Fall is one of the busiest times of year for OHV riding, and DNR conservation officers want to make sure all riders make it home safely at the end of every ride. The number of fatal accidents to date already outpaces many years’ annual totals.
As of Sept. 3, 19 people in Minnesota have died in OHV accidents this year. By comparison, the average number of fatalities annually for the past decade is 18.
The number of registered OHVs – which includes all-terrain vehicles (ATVs), off-highway motorcycles and off-road vehicles – continues to rise in Minnesota. The total in 2019 was 329,275. ATVs are the most popular type, and so far this year there are nearly 24,000 new registrations.
As they work to keep the trails safe, conservation officers across the state report increased numbers of interactions with OHV riders.
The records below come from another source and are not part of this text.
Lemma parse_lines h hs rest :
  head_wf h -> Forall field_ok hs ->
  Z.of_nat (length (as_bytes (text_of (request_line h :: (field_line <$> hs))))) <= MAX_HEAD ->
  parse (as_bytes (text_of (request_line h :: (field_line <$> hs))) ++ rest) =
  Ok (mkHead (h_method h) (h_target h) (h_version h) hs (length (as_bytes (text_of (request_line h :: (field_line <$> hs)))))).
Proof.
  intros (Hrl & Hsp & [x Hv] & _) Hhs Hlen.
  assert (Forall line_ok (field_line <$> hs)) as Hls.
  { apply Forall_fmap. eapply list.Forall_impl; [done|]. intros nv. apply field_line_ok. }
  unfold parse. rewrite find_head_end_text by done. rewrite (proj2 (Z.ltb_ge _ _)) by lia.
  rewrite take_app_length, from_utf8_bytes by (apply text_scalar; by constructor).
  unfold parse_text. rewrite split_text by (by constructor). cbn [app]. rewrite Hsp, Hv.
  by rewrite parse_headers_fields.
Qed.

Definition kept (n : str) (hs : list (str * str)) : list (str * str) :=
  List.filter (fun '(name, _) => negb (eq_ignore_ascii_case n name)) hs.

Lemma render_text_lines n v h :
  render_text [(n, v)] h = text_of (request_line h :: (field_line <$> kept n (h_headers h) ++ [(n, v)])).
Proof.
  assert (forall hs : list (str * str), concat (header_line <$> hs) = concat ((fun l => l ++ crlf) <$> (field_line <$> hs))) as Hh.
  { intros hs. induction hs as [|nv hs IH]; [done|]. cbn. rewrite IH. f_equal. unfold header_line, field_line.
    by rewrite <- app_assoc. }
  assert (List.filter (fun '(name, _) => negb (existsb (fun '(n0, _) => eq_ignore_ascii_case n0 name) [(n, v)])) (h_headers h) =
    kept n (h_headers h)) as Hk.
  { apply List.filter_ext. intros [a b]. cbn [existsb]. by rewrite orb_false_r. }
  unfold render_text. rewrite !Hh, Hk. rewrite text_of_cons. unfold text_of, request_line. rewrite !fmap_app, concat_app, <- !app_assoc.
  cbn [app]. rewrite <- app_assoc. done.
Qed.

Lemma render_parses n v h rest :
  head_wf h -> field_ok (n, v) -> Z.of_nat (length (render_with [(n, v)] h)) <= MAX_HEAD ->
  parse (render_with [(n, v)] h ++ rest) =
  Ok (mkHead (h_method h) (h_target h) (h_version h) (kept n (h_headers h) ++ [(n, v)]) (length (render_with [(n, v)] h))).
Proof.
  intros Hwf Hf. unfold render_with. rewrite render_text_lines. intros Hlen. rewrite parse_lines; [done..| |done].
  destruct Hwf as (_ & _ & _ & Hh). apply Forall_app. split; [|by apply Forall_singleton].
  apply List.Forall_forall. intros nv [Hin _]%filter_In. rewrite List.Forall_forall in Hh. by apply Hh.
Qed.

(** ** Values *)

Lemma eq_ignore_sym a b : eq_ignore_ascii_case a b = eq_ignore_ascii_case b a.
Proof. unfold eq_ignore_ascii_case, str_eqb. apply bool_decide_ext. split; congruence. Qed.

Lemma eq_ignore_trans a b c :
  eq_ignore_ascii_case a b = true -> eq_ignore_ascii_case b c = eq_ignore_ascii_case a c.
Proof. unfold eq_ignore_ascii_case. intros E%str_eqb_eq. by rewrite E. Qed.

Lemma values_of_app name a b : values_of name (a ++ b) = values_of name a ++ values_of name b.
Proof. unfold values_of. by rewrite List.filter_app, fmap_app. Qed.

Lemma values_of_kept n hs : values_of n (kept n hs) = [].
Proof.
  induction hs as [|[a b] hs IH]; [done|]. cbn [kept List.filter]. destruct (eq_ignore_ascii_case n a) eqn:E; [done|].
  unfold values_of. cbn [negb List.filter]. rewrite eq_ignore_sym, E. done.
Qed.

Lemma values_of_other name n hs : eq_ignore_ascii_case n name = false -> values_of name (kept n hs) = values_of name hs.
Proof.
  intros Hn. induction hs as [|[a b] hs IH]; [done|]. unfold values_of in *. cbn [kept List.filter].
  fold (kept n hs). destruct (eq_ignore_ascii_case n a) eqn:E; cbn [negb List.filter].
  - rewrite IH. rewrite (eq_ignore_trans _ _ name E), Hn. done.
  - destruct (eq_ignore_ascii_case a name); [cbn; by f_equal|done].
Qed.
Among the most common issues they’re encountering are people riding too fast, riding where they’re not supposed to ride, and failing to obey traffic signs. In addition, there’s been a concerning trend of riders under the age of 18 not wearing helmets.
OHV riders should keep the following in mind before hitting the trail:
• Ride only on designated trails. Stay to the right and travel at a safe speed.
• Ride sober.
• Wear protective gear including goggles, long sleeves, long pants, over-the-ankle boots, gloves and a DOT-approved helmet.
• Avoid riding on paved roads except to cross when done safely and permitted by law.
• Kids need active supervision – OHVs aren’t toys.
• Complete a safety course.
For more information about riding safely, click here.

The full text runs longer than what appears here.